Open Investigator · Java incident investigation
Investigate Java service anomalies and memory-shell peripheral clues.
Open Investigator helps operators inspect Java process context, service boundaries, middleware files, debug ports, javaagent usage, and risky recent changes without turning first-pass triage into remediation.
Apache-2.0Read-only toolsAI evidence reasoning
Search intent
For searches like Java memory shell investigation, JDWP exposed investigation, suspicious javaagent, and Java incident response tool.
How it worksThe Java path is intentionally layered. Default checks stay low-impact. Explicit deep investigation can inspect more JVM context, and heavy artifacts require explicit flags. This keeps ordinary server investigation safe while still supporting deeper Java triage when the responder chooses it.
Investigation boundaryOpen Investigator collects and correlates evidence. It does not isolate hosts, block IPs, kill processes, delete files, disable accounts, restart services, or change firewall or registry state.
Practical workflow
Use it as a first-pass host investigation loop.
Middleware and file clues
Review recent JAR, WAR, JSP, CLASS, and web-root changes alongside service logs and process behavior.
Explicit deep mode
Deeper JVM diagnostics and heavy artifacts are gated so they do not happen accidentally during ordinary read-only triage.
Common searches
Queries this page answers.
Java memory shell investigationOpen Investigator maps this search intent to local, read-only host evidence and a reviewable incident report.
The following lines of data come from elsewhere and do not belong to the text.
(** Without a range and a hook the driver runs every exported call. *)
Lemma Replay_whole {H} rec (h : H) :
  Replay ParseFloat compiled manifest (whole rec) h =
  let! plans := planImports compiled manifest in
  let! _ := checkExports compiled manifest (Crossings rec) in
  let! _ := refuseNestedExports (NestedExports (Crossings rec)) in
  let! (r, ps, g) := prepare ParseFloat compiled plans (new_replayer rec false) in
  let exports := TopLevelExports (Crossings rec) in
  let! (r, ps, g, h) := drive ParseFloat compiled plans None 0 exports r ps g h in
  reject negb (r_cursor r =? len (Crossings rec)) as Diverged DivCrossingCount (r_cursor r) ;;
  Ok (with_range (r_result r) 0 (len exports), ps, g, h).
Proof.
  unfold Replay, whole, resolveRange, seek. cbn [o_recording o_from o_to o_resume o_hook].
  set (k := len (TopLevelExports (Crossings rec))). assert (0 <= k) by apply len_nonneg.
  cbn [Z.eqb Z.ltb Z.compare orb andb]. destruct (Z.ltb_spec k 0); [lia|].
  cbn [Z.ltb Z.compare orb andb]. destruct (Z.ltb_spec k k); [lia|]. cbn [orb atQuiescentPoint].
  rewrite Z.eqb_refl, Z.sub_0_r. cbn [negb orb]. change (Z.to_nat 0) with O. rewrite drop_0.
  by rewrite take_ge by (unfold k, len; lia).
Qed.

(** ** Ranges *)
Lemma drive_app {H} plans f i xs ys r ps g (h : H) :
  drive ParseFloat compiled plans f i (xs ++ ys) r ps g h =
  let! (r, ps, g, h) := drive ParseFloat compiled plans f i xs r ps g h in
  drive ParseFloat compiled plans f (i + len xs) ys r ps g h.
Proof.
  revert i r ps g h. induction xs as [|c xs IH]; intros i r ps g h; cbn [app drive].
  { by rewrite len_nil, Z.add_0_r. }
  destruct (callExport _ _ _ _ _ _ _) as [[[r1 ps1] g1]|]; [|done].
  destruct (atQuiescentPoint _ _ _ _ _) as [h1|]; [|done]. rewrite IH, len_cons.
  by replace (i + 1 + len xs) with (i + (1 + len xs)) by lia.
Qed.

Lemma drive_err {H} plans f i c exports r ps g (h : H) e x :
  r_err r = Some e -> drive ParseFloat compiled plans f i (c :: exports) r ps g h = Ok x -> False.
Proof.
  intros He. cbn [drive]. destruct (callExport _ _ _ _ _ _ _) as [y|] eqn:Ec; [|done].
  by eapply callExport_err in Ec.
Qed.

Definition until {H : Type} (rec : recording) (k : Z) : Options := mkOptions (G := G) (H := H) (Some rec) None 0 k None.
Definition resumed {H : Type} (rec : recording) (k : Z) (ps : providers) (g : G) : Options :=
  mkOptions (G := G) (H := H) (Some rec) None k 0 (Some (fun _ _ => Some (ps, g))).

(** The steps before the driver resolves its range. *)
Definition prepared (rec : recording) (plans : list importPlan) (r : replayer) (ps : providers) (g : G) : Prop :=
  planImports compiled manifest = Ok plans /\
  checkExports compiled manifest (Crossings rec) = Ok tt /\
  refuseNestedExports (NestedExports (Crossings rec)) = Ok tt /\
  prepare ParseFloat compiled plans (new_replayer rec false) = Ok (r, ps, g).

Lemma Replay_until {H} rec k (h : H) res ps g h' :
  0 < k -> Replay ParseFloat compiled manifest (until rec k) h = Ok (res, ps, g, h') ->
  k <= len (TopLevelExports (Crossings rec)) /\ exists plans r0 ps0 g0 r,
    prepared rec plans r0 ps0 g0 /\
    drive ParseFloat compiled plans None 0 (take (Z.to_nat k) (TopLevelExports (Crossings rec))) r0 ps0 g0 h =
      Ok (r, ps, g, h').
Proof.
  intros Hk. unfold Replay, until, resolveRange, seek. cbn [o_recording o_from o_to o_resume o_hook].
  destruct (planImports _ _) as [plans|] eqn:E1; [|done].
  destruct (checkExports _ _ _) as [[]|] eqn:E2; [|done].
  destruct (refuseNestedExports _) as [[]|] eqn:E3; [|done].
  destruct (prepare _ _ _ _) as [[[r0 ps0] g0]|] eqn:E4; [|done].
  destruct (Z.eqb_spec k 0); [lia|]. cbn [Z.ltb Z.compare orb andb].
  destruct (_ <? 0); [done|]. destruct (k <? 0); [done|]. cbn [orb].
  destruct (Z.ltb_spec (len (TopLevelExports (Crossings rec))) k); [done|].
  cbn [atQuiescentPoint Z.ltb Z.compare].
  rewrite Z.sub_0_r. change (Z.to_nat 0) with O. rewrite drop_0. intros Hd. split; [done|].
  exists plans, r0, ps0, g0.
  destruct (drive _ _ _ _ _ _ _ _ _ _) as [[[[r ps'] g'] h1]|]; [|done]. exists r. split; [done|].
  destruct (_ || _); [by injection Hd as _ -> -> ->|].
  destruct (negb _); [done|]. by injection Hd as _ -> -> ->.
Qed.

Lemma Replay_resumed {H} rec k plans r0 ps0 g0 psk gk (h : H) :
  0 < k <= len (TopLevelExports (Crossings rec)) -> prepared rec plans r0 ps0 g0 ->
  let n := len (TopLevelExports (Crossings rec)) in
  let rest := drop (Z.to_nat k) (TopLevelExports (Crossings rec)) in
  Replay ParseFloat compiled manifest (resumed rec k psk gk) h =
  let! (r, ps, g, h) := drive ParseFloat compiled plans None k rest
    (set_cursor r0 (match head rest with Some c => Seq c | None => len (Crossings rec) end)) psk gk h in
  Ok (with_range (r_result r) k n, ps, g, h).
Proof.
  intros Hk (E1 & E2 & E3 & E4) n rest.
  unfold Replay, resumed, resolveRange, seek. cbn [o_recording o_from o_to o_resume o_hook].
  rewrite E1, E2, E3, E4. fold n. cbn [Z.eqb]. destruct (Z.ltb_spec k 0); [lia|].
  destruct (Z.ltb_spec n k); [unfold n in *; lia|]. cbn [orb]. destruct (Z.ltb_spec n n); [lia|].
  cbn [orb]. rewrite andb_false_r. destruct (Z.ltb_spec 0 k); [|lia].
  rewrite head_lookup. unfold rest at 2. rewrite lookup_drop, Nat.add_0_r. cbn [atQuiescentPoint].
  rewrite (take_ge (drop _ _)) by (rewrite length_drop; unfold n, len; lia).
  destruct (Z.eqb_spec k 0); [lia|]. cbn [negb]. by rewrite orb_true_r.
Qed.

(** The rest of a session depends on the crossings ahead, not on the counters. *)
Lemma drive_reseeded {H} plans i j exports r r2 ps g (h : H) r' ps' g' h' :
  0 <= r_cursor r -> r_err r = None -> r_defer r = false -> numbered (Crossings (r_rec r)) ->
  Forall (fun c => c ∈ Crossings (r_rec r)) exports ->
  0 <= r_cursor r2 -> r_err r2 = None -> r_defer r2 = false -> r_rec r2 = r_rec r ->
  (forall c, head exports = Some c -> r_cursor r2 = Seq c) ->
  drive ParseFloat compiled plans None i exports r ps g h = Ok (r', ps', g', h') ->
  exists cs n, drive ParseFloat compiled plans None j exports r2 ps g h =
    Ok (advance r2 (len exports) cs n, ps', g', h').
Proof.
  intros Hc He Hd Hn Hf Hc2 He2 Hd2 Hr Hs Hdr. pose proof Hdr as Hdr0.
  apply drive_session in Hdr as (-> & cs & rest & n & Ha & Hses & _); [|done..].
  exists cs, n. apply drive_session; rewrite ?Hr; try done. split; [done|].
  destruct exports as [|c exports].
  { inversion Hses; subst. by exists [], (ahead r2), 0. }
  apply Forall_cons in Hf as [Hin Hf]. cbn [drive] in Hdr0.
  destruct (callExport _ _ _ _ _ _ _) as [x|] eqn:Ec; [|done]. unfold callExport in Ec.
  destruct (_ || _) eqn:Eg in Ec; [done|]. apply orb_false_iff in Eg as [_ Eg].
  apply negb_false_iff, Z.eqb_eq in Eg. exists cs, rest, n. split; [|done].
  rewrite <-Ha. unfold ahead. by rewrite Hr, (Hs c eq_refl), Eg.
Qed.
JDWP exposed investigationOpen Investigator maps this search intent to local, read-only host evidence and a reviewable incident report.
suspicious javaagentOpen Investigator maps this search intent to local, read-only host evidence and a reviewable incident report.
Java incident response toolOpen Investigator maps this search intent to local, read-only host evidence and a reviewable incident report.
Use the Java-focused checks when a production Java service has suspicious ports, options, files, or runtime behavior.
The source, usage examples, contribution notes, and issue tracker live in the public Open Investigator repository.